1) A disc of stone of considerable thickness which revolves on an iron axle and is used for grinding, sharpening or polishing (OED).
1437 ‘a quarry of grynstanes’, Bowes
1464-5 60 grynstones, Hull
1510 of ylka gryndestonne, York
1541 my gryndinge stones … in Ledes, Skipton, Kighley and Heptonstall
1543 2 grynstons unge in yron, Ripley
1578-9 ‘two stones called grynding stones’, Ecclesfield
1622 2 grundill stones, 3 stone troughes, Cottingley.

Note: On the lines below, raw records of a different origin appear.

Lemma exec_reread_lost (s : S) ms old d v m :
  cas_inv s → cas_view s mkey = Some (d, v) → from_json d = Ok m → m_epoch m ≠ h_epoch old →
  exec (alone s ms) (reread_checking_ownership mkey old) =
  (alone s ms, Some (Err (Lost (default [] (l_holder <$> m_lease m)) (m_epoch m)))).
Proof.
  intros I V J N. unfold reread_checking_ownership. rewrite exec_bind. unfold get_. rewrite alone_get by done.
  rewrite V. cbn [exec map_err]. rewrite J, exec_bind. cbn [exec map_err].
  by rewrite (proj2 (Z.eqb_neq _ _)), andb_false_r by done.
Qed.

(** [old] was current at some point: its version pins its manifest, and
    the epoch has not gone back since. *)
Definition held_before (s : S) (old : HeldLease) (m : Manifest) : Prop :=
  cas_snap s mkey (to_json (h_manifest old)) (h_version old) ∧ readable (h_manifest old) ∧
  m_epoch (h_manifest old) = h_epoch old ∧ h_epoch old ≤ m_epoch m.

(** Turned away by the manifest [m], with the store as it was. *)
Definition lost {A} (s : S) (ms : Z) (m : Manifest) : world S * option (res LeaseError A) :=
  (alone s ms, Some (Err (Lost (default [] (l_holder <$> m_lease m)) (m_epoch m)))).

(** Whoever finds a newer epoch in the manifest is told so, whatever it
    tries, and writes nothing. *)
Lemma outdated_is_lost (s : S) ms old d v m ttl now mutate :
  cas_inv s → cas_view s mkey = Some (d, v) → from_json d = Ok m →
  held_before s old m → h_epoch old < m_epoch m → now + ttl < 2 ^ 64 →
  exec (alone s ms) (renew layout old ttl now) = lost s ms m ∧
  exec (alone s ms) (update_manifest layout old now mutate) = lost s ms m ∧
  exec (alone s ms) (release layout old) = lost s ms m.
Proof.
  intros I V J (Sn & R & Ee & _) L Lt.
  assert (RR := exec_reread_lost s ms old d v m I V J ltac:(lia)).
  assert (RB : exec (alone s ms) (renew_by_reading mkey old ttl now) = lost s ms m).
  { unfold renew_by_reading. by rewrite exec_bind, RR. }
  split_and!.
  - unfold renew. destruct (m_lease (h_manifest old)) as [l|]; [|done].
    rewrite exec_bind. cbn [exec]. rewrite uadd_run by done. rewrite exec_handle. unfold swap.
    rewrite alone_put_conflict; [exact RB|done|]. rewrite V. cbn. intros [= <-].
    assert (d = to_json (h_manifest old)) as -> by by eapply cas_snap_use; [exact I|exact Sn|exact V].
    rewrite readable_back in J by done. apply (inj Ok) in J. subst m. lia.
  - unfold update_manifest. by rewrite exec_bind, RR.
  - unfold release. by rewrite exec_bind, RR.
Qed.

(** A take fences the previous holder.  On any lawful store, a take
    ends as the table says, and a refused one writes nothing.  When it goes
    through, the epoch is one higher, and from then on every renewal, every
    manifest update and every release by the previous holder fails with
    [Lost], naming the new holder and epoch, and writes nothing. *)
Theorem take_fences (s : S) (ms : Z) (holder : bytes) (endpoint : option bytes) (ttl now : Z)
    (force : bool) (d : bytes) (v : Version) (m : Manifest) (old : HeldLease) :
  cas_inv s → cas_view s mkey = Some (d, v) → from_json d = Ok m → no_overflow m ttl now →
  held_before s old m →
  match exec (alone s ms) (lease_take layout holder endpoint ttl now force) with
  | (w, Some (Err e)) => refusal m holder ttl now force = Some e ∧ w = alone s ms
  | (w, Some (Ok new)) =>
      refusal m holder ttl now force = None ∧ h_epoch new = m_epoch m + 1 ∧
      ∀ ttl' now' mutate, now' + ttl' < 2 ^ 64 →
        exec w (renew layout old ttl' now') = (w, Some (Err (Lost holder (h_epoch new)))) ∧
        exec w (update_manifest layout old now' mutate) = (w, Some (Err (Lost holder (h_epoch new)))) ∧
        exec w (release layout old) = (w, Some (Err (Lost holder (h_epoch new))))
  | _ => False
  end.
Proof.
  intros I V J N (Sn & Ho & Ee & Le).
  pose proof (exec_take s ms holder endpoint ttl now force d v m I V J N) as T.
  destruct (refusal m holder ttl now force) as [e|]; [by rewrite T|].
  destruct T as (s' & v' & -> & Es & I' & V' & _). split_and!; [done..|]. intros ttl' now' mutate L.
  pose proof (from_json_readable _ _ J) as R.
  assert (Rt : readable (taken m holder endpoint ttl now)).
  { pose proof (readable_epoch m R) as Fe. destruct N as (L1 & L2 & Ht & Hn & L3).
    assert (Ff : 0 ≤ default 0 (l_fence <$> m_lease m)).
    { destruct (m_lease m) as [l|] eqn:El; [|done]. destruct (readable_fence m l R El) as (_ & [? _] & _). done. }
    apply readable_leased; [done| |unfold fits in *; lia].
    unfold lease_fits, fits, SKEW_GRACE_SECS in *. cbn [l_expires_unix l_fence l_ttl_secs opt_all]. lia. }
  refine (outdated_is_lost s' ms old _ v' (taken m holder endpoint ttl now) ttl' now' mutate
    I' V' (readable_back _ Rt) _ _ L); [|cbn; lia].
  split_and!; [|done|done|cbn; lia]. rewrite Es. by apply cas_snap_put.
Qed.
End fence.

(** ** Takeover returns *)
Section takeover.
Context {W : Type} `{ClockOk W} `{SerdeManifest}.

Lemma calm_take layout holder endpoint ttl now force :
  calm (lease_take layout holder endpoint ttl now force).
Proof.
  unfold lease_take. apply calm_bind; [done|]. intros [[d v]|]; [|done].
  by repeat (apply calm_bind; [done|intros ?]).
Qed.

(** A take that finds a running lease names an expiry still ahead. *)
Lemma take_held layout holder endpoint ttl now force (w w' : W) whose expires :
  exec w (lease_take layout holder endpoint ttl now force) = (w', Some (Err (Held whose expires))) →
  now < expires.
Proof.
  unfold lease_take. rewrite exec_bind. unfold get_. cbn [exec].
  destruct (on_get w (manifest_key layout)) as [w1 [[[d v]|]|e|]]; cbn [map_err exec]; try done.
  rewrite exec_bind. destruct (from_json d) as [m|e|]; cbn [map_err exec]; try done.
  rewrite exec_bind. cbn [exec]. destruct (check_held m holder ttl now force) as [[]|e|] eqn:C; try done; cycle 1.
  { intros [= _ ->]. unfold check_held in C. destruct force; [done|].
    destruct (m_lease m) as [l|]; [|done]. destruct (l_expires_unix l <=? now) eqn:X; [done|].
    destruct (bool_decide _); [done|]. cbn [negb andb] in C.
    destruct (@uadd_cases LeaseError now (default ttl (l_ttl_secs l) `max` ttl)) as [Eu|Eu]; rewrite Eu in C; [|done].
    cbn in C. match type of C with context [uadd ?a ?b] => destruct (@uadd_cases LeaseError a b) as [Ev|Ev]; rewrite Ev in C end;
      [|done]. cbn in C. destruct (_ <? _); [done|]. assert (l_expires_unix l = expires) by congruence. lia. }
  do 3 (rewrite exec_bind; cbn [exec]; match goal with |- context [uadd ?a ?b] =>
    destruct (@uadd_cases LeaseError a b) as [->| ->]; [|done] end).
  rewrite exec_bind. unfold swap. cbn [exec].
  destruct (on_put _ _ _ _) as [w2 [v'|e|]]; cbn; try done. by destruct e.
Qed.

Lemma spread_range holder : 0 < spread holder.
Proof. unfold spread. pose proof (Z.mod_pos_bound (foldl (λ acc b, Z.lxor (acc * 31 mod 256) (bval b)) 17 holder) 200). lia. Qed.

(** Every round that waits reads the clock at least a second later than
    the one before, and at most five rounds lose a race. *)
Lemma takeover_loop_returns fuel layout holder endpoint ttl deadline races (w : W) :
  0 ≤ races ≤ RACES →
  Z.max 0 (deadline - clock_ms w / 1000) + (RACES - races) < Z.of_nat fuel →
  (exec w (takeover_loop fuel layout holder endpoint ttl deadline races)).2 ≠ None.
Proof.
  revert races w. induction fuel as [|fuel IH]; intros races w Hr Hf; [unfold RACES in *; lia|].
  cbn [takeover_loop exec]. pose proof (clock_now w) as [N1 N2]. destruct (on_now w) as [w1 now]. cbn in N1, N2.
  rewrite exec_handle.
  destruct (calm_exec (lease_take layout holder endpoint ttl now false) w1) as (w2 & r & E & L2);
    [apply calm_take|]. rewrite E.
  assert (T1 : clock_ms w / 1000 ≤ clock_ms w1 / 1000) by (apply Z.div_le_mono; lia).
  assert (T2 : clock_ms w1 / 1000 ≤ clock_ms w2 / 1000) by (apply Z.div_le_mono; lia).
  pose proof (spread_range holder) as Sp.
  destruct r as [h|[key|whose expires|? ? ? ?| |? ?|?|?]|]; try (cbn; done).
  - apply take_held in E. destruct (deadline <=? expires) eqn:D; [done|]. cbn [exec].
    pose proof (clock_now w2) as [M1 M2]. destruct (on_now w2) as [w3 now3]. cbn in M1, M2. cbv zeta.
    rewrite exec_bind. cbn [exec]. destruct (@uadd_cases LeaseError (sat_sub expires now3 * 1000) (spread holder)) as [->| ->];
      [|done]. cbn [exec].
    set (ms := sat_sub expires now3 * 1000 + spread holder). apply IH; [done|].
    assert (Pm : 0 ≤ ms) by (unfold ms, sat_sub; lia). pose proof (clock_sleep w3 ms Pm) as C.
    assert (X : expires ≤ clock_ms (on_sleep w3 ms) / 1000).
    { apply Z.div_le_lower_bound; [lia|]. unfold ms, sat_sub in *.
      pose proof (Z.mod_pos_bound (clock_ms w3) 1000 ltac:(lia)). pose proof (Z.div_mod (clock_ms w3) 1000 ltac:(lia)). lia. }
    lia.
  - destruct (RACES <? races + 1) eqn:D; [done|]. cbn [exec]. apply IH; [lia|].
    pose proof (clock_sleep w2 (spread holder) ltac:(lia)) as C.
    assert (T3 : clock_ms w2 / 1000 ≤ clock_ms (on_sleep w2 (spread holder)) / 1000) by (apply Z.div_le_mono; lia).
    lia.
Qed.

The cutlers’ grindstones were mostly water-powered, and the quality of the stone available in the Sheffield area is seen as one of the major reasons for the success there of the cutlery trade. In 1637, John Harrison considered the course grinding stones for knives and scithes to be a major local resource and they were probably in use by up to 500 master workmen by that time. The alternative word, grindlestone, is recorded from the thirteenth century, notably in the alliterative poem Sir Gawain and the Green Knight: As one vpon a gryndelston hade grounden a syţe. It was common in Yorkshire from the sixteenth century: 1534 a stone troughe, a gryndle ston, Liversedge
1583 for a gryndle-stone 2s 4d, York
1639 Item grinelstones, Swinsty. The places where grindstones were quarried or stored are commemorated in some minor place-names, e.g. Grindstone Hill, Grinding Stone Hole, Grinnel Stones
the cliffs at Whitby: 1544-5 lapidum vocatam gryndelstones in lez cliffes. The place-name Grindlestone Bank is on record in Ovenden from 1536.